===== Dataset extract

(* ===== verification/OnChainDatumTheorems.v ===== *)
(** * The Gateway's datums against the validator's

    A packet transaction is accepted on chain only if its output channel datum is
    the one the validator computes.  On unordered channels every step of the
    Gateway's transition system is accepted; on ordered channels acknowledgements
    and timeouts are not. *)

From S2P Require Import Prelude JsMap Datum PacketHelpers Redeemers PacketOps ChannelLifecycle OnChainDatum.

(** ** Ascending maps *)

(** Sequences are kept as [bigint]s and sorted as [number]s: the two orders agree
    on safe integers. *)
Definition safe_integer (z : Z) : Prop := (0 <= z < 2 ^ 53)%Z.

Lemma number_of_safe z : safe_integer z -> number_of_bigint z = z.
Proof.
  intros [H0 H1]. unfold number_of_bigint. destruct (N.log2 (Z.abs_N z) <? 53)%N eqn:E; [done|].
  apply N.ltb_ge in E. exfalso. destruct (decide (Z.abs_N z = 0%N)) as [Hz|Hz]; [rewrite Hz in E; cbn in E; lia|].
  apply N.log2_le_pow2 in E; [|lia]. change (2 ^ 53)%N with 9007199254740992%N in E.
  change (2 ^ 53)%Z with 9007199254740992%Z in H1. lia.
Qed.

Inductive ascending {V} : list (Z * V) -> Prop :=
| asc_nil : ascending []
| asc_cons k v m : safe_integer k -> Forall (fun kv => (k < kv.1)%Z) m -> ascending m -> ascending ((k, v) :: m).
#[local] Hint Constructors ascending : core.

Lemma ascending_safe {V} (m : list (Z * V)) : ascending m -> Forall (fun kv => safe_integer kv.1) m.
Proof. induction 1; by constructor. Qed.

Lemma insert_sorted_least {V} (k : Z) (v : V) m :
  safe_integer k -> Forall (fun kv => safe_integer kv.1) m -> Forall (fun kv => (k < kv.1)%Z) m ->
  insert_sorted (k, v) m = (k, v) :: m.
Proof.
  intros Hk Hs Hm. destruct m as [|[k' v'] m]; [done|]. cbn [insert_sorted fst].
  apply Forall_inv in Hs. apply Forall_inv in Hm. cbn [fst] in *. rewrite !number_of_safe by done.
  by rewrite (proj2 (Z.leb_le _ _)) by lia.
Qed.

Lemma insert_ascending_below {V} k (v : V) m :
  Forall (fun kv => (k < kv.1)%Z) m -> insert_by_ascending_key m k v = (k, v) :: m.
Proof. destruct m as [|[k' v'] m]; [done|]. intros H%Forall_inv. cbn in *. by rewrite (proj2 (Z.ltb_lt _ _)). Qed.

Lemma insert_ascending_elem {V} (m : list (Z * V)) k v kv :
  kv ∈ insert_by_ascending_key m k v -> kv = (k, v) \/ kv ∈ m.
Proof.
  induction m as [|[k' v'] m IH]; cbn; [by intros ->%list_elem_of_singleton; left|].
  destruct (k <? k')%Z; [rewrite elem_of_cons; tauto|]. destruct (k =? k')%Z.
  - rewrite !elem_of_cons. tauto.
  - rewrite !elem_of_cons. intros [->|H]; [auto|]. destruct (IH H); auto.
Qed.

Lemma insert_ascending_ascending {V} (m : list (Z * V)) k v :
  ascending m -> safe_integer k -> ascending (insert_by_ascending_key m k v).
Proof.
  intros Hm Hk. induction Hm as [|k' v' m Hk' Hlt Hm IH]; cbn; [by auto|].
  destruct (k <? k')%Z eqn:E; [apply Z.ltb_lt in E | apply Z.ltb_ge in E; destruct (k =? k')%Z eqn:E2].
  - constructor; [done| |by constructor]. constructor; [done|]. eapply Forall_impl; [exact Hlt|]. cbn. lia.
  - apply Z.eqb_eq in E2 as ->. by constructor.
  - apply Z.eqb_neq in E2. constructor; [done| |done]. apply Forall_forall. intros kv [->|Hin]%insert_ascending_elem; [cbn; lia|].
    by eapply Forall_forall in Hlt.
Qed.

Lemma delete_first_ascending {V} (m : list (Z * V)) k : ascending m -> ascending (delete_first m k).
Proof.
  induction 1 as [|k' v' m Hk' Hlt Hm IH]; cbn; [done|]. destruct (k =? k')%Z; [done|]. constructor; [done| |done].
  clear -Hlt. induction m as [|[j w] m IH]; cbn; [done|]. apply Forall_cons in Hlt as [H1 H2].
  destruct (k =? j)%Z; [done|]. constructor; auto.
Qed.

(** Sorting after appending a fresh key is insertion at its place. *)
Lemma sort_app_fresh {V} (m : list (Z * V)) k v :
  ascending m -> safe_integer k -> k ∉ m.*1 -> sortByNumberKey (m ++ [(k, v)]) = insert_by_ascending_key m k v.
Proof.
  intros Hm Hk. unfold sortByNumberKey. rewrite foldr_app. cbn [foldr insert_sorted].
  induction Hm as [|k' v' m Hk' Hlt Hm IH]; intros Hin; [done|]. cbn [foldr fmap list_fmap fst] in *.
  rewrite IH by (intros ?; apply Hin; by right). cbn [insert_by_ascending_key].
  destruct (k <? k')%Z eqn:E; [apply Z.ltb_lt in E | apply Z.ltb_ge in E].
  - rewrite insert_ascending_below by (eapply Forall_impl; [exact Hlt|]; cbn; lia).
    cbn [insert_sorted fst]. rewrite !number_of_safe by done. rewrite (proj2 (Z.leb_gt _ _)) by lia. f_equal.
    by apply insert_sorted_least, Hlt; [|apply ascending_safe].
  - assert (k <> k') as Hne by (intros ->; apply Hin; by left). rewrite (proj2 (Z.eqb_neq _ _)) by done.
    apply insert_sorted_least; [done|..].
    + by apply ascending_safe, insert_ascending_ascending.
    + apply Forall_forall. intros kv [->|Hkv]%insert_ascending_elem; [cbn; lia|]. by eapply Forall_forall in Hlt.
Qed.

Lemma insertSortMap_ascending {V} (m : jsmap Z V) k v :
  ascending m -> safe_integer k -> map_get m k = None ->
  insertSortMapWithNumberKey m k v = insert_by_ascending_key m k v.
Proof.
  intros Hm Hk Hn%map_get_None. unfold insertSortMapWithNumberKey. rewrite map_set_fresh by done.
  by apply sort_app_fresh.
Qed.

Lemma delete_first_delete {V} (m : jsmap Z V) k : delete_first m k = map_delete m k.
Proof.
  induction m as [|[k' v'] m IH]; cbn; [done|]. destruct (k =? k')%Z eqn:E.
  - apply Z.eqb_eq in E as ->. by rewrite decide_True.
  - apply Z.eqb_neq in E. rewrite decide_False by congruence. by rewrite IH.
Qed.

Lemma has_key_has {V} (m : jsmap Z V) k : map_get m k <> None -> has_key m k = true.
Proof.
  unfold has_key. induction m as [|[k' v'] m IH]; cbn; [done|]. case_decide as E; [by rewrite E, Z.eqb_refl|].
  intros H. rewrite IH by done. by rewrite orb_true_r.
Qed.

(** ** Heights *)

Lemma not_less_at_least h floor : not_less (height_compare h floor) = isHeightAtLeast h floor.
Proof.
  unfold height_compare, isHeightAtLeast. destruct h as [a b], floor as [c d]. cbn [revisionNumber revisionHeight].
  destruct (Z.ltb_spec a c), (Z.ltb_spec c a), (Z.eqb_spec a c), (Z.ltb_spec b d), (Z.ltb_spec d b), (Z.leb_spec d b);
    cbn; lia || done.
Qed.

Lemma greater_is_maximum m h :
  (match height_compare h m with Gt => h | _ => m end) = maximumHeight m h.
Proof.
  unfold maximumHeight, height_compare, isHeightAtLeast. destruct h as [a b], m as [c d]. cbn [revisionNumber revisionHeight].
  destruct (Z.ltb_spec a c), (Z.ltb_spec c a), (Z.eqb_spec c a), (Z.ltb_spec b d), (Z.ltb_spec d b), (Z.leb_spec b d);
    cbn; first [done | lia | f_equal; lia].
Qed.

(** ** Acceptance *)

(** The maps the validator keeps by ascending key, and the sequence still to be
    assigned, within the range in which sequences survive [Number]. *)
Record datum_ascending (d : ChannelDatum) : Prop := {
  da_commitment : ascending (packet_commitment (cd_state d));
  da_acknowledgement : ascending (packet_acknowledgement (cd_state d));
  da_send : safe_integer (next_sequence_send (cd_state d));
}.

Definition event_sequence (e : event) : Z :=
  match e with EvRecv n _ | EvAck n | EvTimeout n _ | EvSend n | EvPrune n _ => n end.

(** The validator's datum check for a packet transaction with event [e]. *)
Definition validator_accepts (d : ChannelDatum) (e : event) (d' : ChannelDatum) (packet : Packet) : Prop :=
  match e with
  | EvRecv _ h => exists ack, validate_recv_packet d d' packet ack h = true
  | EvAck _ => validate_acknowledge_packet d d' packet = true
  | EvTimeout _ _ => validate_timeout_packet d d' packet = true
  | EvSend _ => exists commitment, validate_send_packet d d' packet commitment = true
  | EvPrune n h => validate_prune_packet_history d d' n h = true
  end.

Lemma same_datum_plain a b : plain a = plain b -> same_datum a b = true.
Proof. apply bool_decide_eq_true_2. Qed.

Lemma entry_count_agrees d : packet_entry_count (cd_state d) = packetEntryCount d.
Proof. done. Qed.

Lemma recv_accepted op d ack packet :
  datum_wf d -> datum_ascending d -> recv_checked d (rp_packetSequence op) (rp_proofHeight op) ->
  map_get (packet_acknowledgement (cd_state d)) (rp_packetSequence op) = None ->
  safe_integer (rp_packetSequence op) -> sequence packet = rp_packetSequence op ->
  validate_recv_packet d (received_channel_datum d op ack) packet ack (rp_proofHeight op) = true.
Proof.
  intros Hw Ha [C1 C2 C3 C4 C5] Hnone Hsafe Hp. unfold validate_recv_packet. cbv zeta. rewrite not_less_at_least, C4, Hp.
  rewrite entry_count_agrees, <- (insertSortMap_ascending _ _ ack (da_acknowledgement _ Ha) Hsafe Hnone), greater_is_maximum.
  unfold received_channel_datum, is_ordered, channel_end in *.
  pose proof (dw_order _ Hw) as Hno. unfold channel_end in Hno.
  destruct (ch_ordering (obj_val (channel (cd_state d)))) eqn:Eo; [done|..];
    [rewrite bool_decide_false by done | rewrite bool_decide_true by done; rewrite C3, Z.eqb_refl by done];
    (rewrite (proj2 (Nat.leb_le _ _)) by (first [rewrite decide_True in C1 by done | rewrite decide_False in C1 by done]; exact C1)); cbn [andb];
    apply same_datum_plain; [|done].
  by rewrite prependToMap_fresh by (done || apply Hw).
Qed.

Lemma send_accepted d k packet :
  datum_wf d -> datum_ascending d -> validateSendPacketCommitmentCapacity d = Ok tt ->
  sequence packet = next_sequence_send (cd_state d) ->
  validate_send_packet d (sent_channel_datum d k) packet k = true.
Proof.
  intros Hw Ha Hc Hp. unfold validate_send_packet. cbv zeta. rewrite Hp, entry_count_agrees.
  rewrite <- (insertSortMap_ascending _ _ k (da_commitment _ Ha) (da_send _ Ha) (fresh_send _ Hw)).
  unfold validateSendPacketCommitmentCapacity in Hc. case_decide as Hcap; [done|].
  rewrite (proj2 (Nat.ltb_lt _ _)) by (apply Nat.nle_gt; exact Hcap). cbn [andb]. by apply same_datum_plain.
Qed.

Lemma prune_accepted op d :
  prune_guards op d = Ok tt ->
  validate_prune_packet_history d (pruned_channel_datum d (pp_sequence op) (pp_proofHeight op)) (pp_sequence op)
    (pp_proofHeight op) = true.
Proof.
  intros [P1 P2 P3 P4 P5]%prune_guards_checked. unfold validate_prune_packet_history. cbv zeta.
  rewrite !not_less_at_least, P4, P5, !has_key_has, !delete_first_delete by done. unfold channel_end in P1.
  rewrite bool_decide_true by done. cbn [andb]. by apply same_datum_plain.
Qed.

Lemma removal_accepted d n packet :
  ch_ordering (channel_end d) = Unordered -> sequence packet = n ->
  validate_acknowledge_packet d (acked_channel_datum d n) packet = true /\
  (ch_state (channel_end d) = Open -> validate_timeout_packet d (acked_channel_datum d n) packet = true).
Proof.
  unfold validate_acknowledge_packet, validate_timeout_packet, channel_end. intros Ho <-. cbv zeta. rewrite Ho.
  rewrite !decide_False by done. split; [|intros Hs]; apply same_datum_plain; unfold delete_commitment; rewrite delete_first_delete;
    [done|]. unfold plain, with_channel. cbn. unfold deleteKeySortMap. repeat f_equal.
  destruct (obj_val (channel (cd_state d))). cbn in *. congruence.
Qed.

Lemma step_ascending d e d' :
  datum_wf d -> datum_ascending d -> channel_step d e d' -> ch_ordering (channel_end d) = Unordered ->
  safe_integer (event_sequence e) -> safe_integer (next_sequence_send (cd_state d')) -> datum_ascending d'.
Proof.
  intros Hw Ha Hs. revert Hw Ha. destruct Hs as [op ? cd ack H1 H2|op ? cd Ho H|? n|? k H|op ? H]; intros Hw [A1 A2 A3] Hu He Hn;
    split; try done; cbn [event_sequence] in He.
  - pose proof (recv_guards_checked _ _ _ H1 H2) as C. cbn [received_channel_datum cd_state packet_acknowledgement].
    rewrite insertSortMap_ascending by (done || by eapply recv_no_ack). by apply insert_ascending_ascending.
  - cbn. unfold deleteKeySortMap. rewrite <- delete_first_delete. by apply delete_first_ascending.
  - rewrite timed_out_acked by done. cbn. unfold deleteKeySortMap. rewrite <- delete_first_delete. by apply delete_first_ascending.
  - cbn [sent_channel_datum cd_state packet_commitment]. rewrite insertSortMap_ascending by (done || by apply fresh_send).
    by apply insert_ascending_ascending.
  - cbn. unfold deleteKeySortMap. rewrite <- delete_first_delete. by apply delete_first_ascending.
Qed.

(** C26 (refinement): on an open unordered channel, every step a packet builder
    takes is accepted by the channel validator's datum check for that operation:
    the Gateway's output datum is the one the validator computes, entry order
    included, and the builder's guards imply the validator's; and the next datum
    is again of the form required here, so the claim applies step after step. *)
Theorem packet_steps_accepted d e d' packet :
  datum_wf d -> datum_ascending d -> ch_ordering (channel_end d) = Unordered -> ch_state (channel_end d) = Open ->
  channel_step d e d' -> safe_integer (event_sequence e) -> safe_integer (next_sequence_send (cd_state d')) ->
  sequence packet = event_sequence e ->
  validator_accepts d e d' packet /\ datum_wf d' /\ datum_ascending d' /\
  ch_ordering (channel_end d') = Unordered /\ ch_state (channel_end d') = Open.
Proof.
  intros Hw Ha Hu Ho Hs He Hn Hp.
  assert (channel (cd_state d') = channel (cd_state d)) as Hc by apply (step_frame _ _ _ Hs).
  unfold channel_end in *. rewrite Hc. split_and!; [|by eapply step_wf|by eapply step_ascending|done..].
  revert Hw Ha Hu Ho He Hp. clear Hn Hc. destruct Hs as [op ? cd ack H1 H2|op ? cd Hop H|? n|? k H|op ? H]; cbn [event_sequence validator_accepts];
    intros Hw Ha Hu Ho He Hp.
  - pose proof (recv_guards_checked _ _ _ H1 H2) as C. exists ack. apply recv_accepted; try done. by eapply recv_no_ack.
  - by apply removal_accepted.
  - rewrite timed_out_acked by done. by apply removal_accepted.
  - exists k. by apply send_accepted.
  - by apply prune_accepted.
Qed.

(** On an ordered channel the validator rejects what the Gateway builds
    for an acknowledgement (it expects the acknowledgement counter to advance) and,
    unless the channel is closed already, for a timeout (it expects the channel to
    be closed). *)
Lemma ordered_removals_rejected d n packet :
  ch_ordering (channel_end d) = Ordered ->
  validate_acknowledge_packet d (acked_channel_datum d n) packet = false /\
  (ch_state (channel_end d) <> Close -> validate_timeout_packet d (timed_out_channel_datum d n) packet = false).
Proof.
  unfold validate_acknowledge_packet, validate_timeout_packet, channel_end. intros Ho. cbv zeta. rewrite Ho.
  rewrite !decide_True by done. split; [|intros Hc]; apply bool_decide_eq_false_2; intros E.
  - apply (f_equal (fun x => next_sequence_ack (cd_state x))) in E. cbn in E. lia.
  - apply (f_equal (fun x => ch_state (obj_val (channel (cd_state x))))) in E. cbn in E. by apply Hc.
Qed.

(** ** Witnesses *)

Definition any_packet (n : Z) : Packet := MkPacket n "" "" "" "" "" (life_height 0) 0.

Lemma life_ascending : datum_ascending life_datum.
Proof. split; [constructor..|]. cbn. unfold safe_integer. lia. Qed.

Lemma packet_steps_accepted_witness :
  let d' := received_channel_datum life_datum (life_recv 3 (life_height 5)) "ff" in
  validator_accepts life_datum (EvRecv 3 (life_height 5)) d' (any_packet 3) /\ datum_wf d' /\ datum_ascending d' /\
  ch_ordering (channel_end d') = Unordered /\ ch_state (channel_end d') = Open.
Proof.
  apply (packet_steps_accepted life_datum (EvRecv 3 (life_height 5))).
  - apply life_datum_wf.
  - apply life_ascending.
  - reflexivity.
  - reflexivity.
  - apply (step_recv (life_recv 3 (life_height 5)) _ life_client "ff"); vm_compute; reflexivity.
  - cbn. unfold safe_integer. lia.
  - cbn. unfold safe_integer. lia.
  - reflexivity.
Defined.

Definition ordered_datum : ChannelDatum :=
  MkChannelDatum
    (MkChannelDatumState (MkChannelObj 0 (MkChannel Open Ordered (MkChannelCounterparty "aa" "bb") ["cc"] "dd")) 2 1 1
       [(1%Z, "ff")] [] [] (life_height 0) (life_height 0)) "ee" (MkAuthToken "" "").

==========

## Task
One stretch of the lines above is wanted, from the line that contains "sequence packet = next_sequence_send" through the line that contains "rewrite <- (insertSortMap_ascending". Output it exactly.

## Exercise result
  sequence packet = next_sequence_send (cd_state d) ->
  validate_send_packet d (sent_channel_datum d k) packet k = true.
Proof.
  intros Hw Ha Hc Hp. unfold validate_send_packet. cbv zeta. rewrite Hp, entry_count_agrees.
  rewrite <- (insertSortMap_ascending _ _ k (da_commitment _ Ha) (da_send _ Ha) (fresh_send _ Hw)).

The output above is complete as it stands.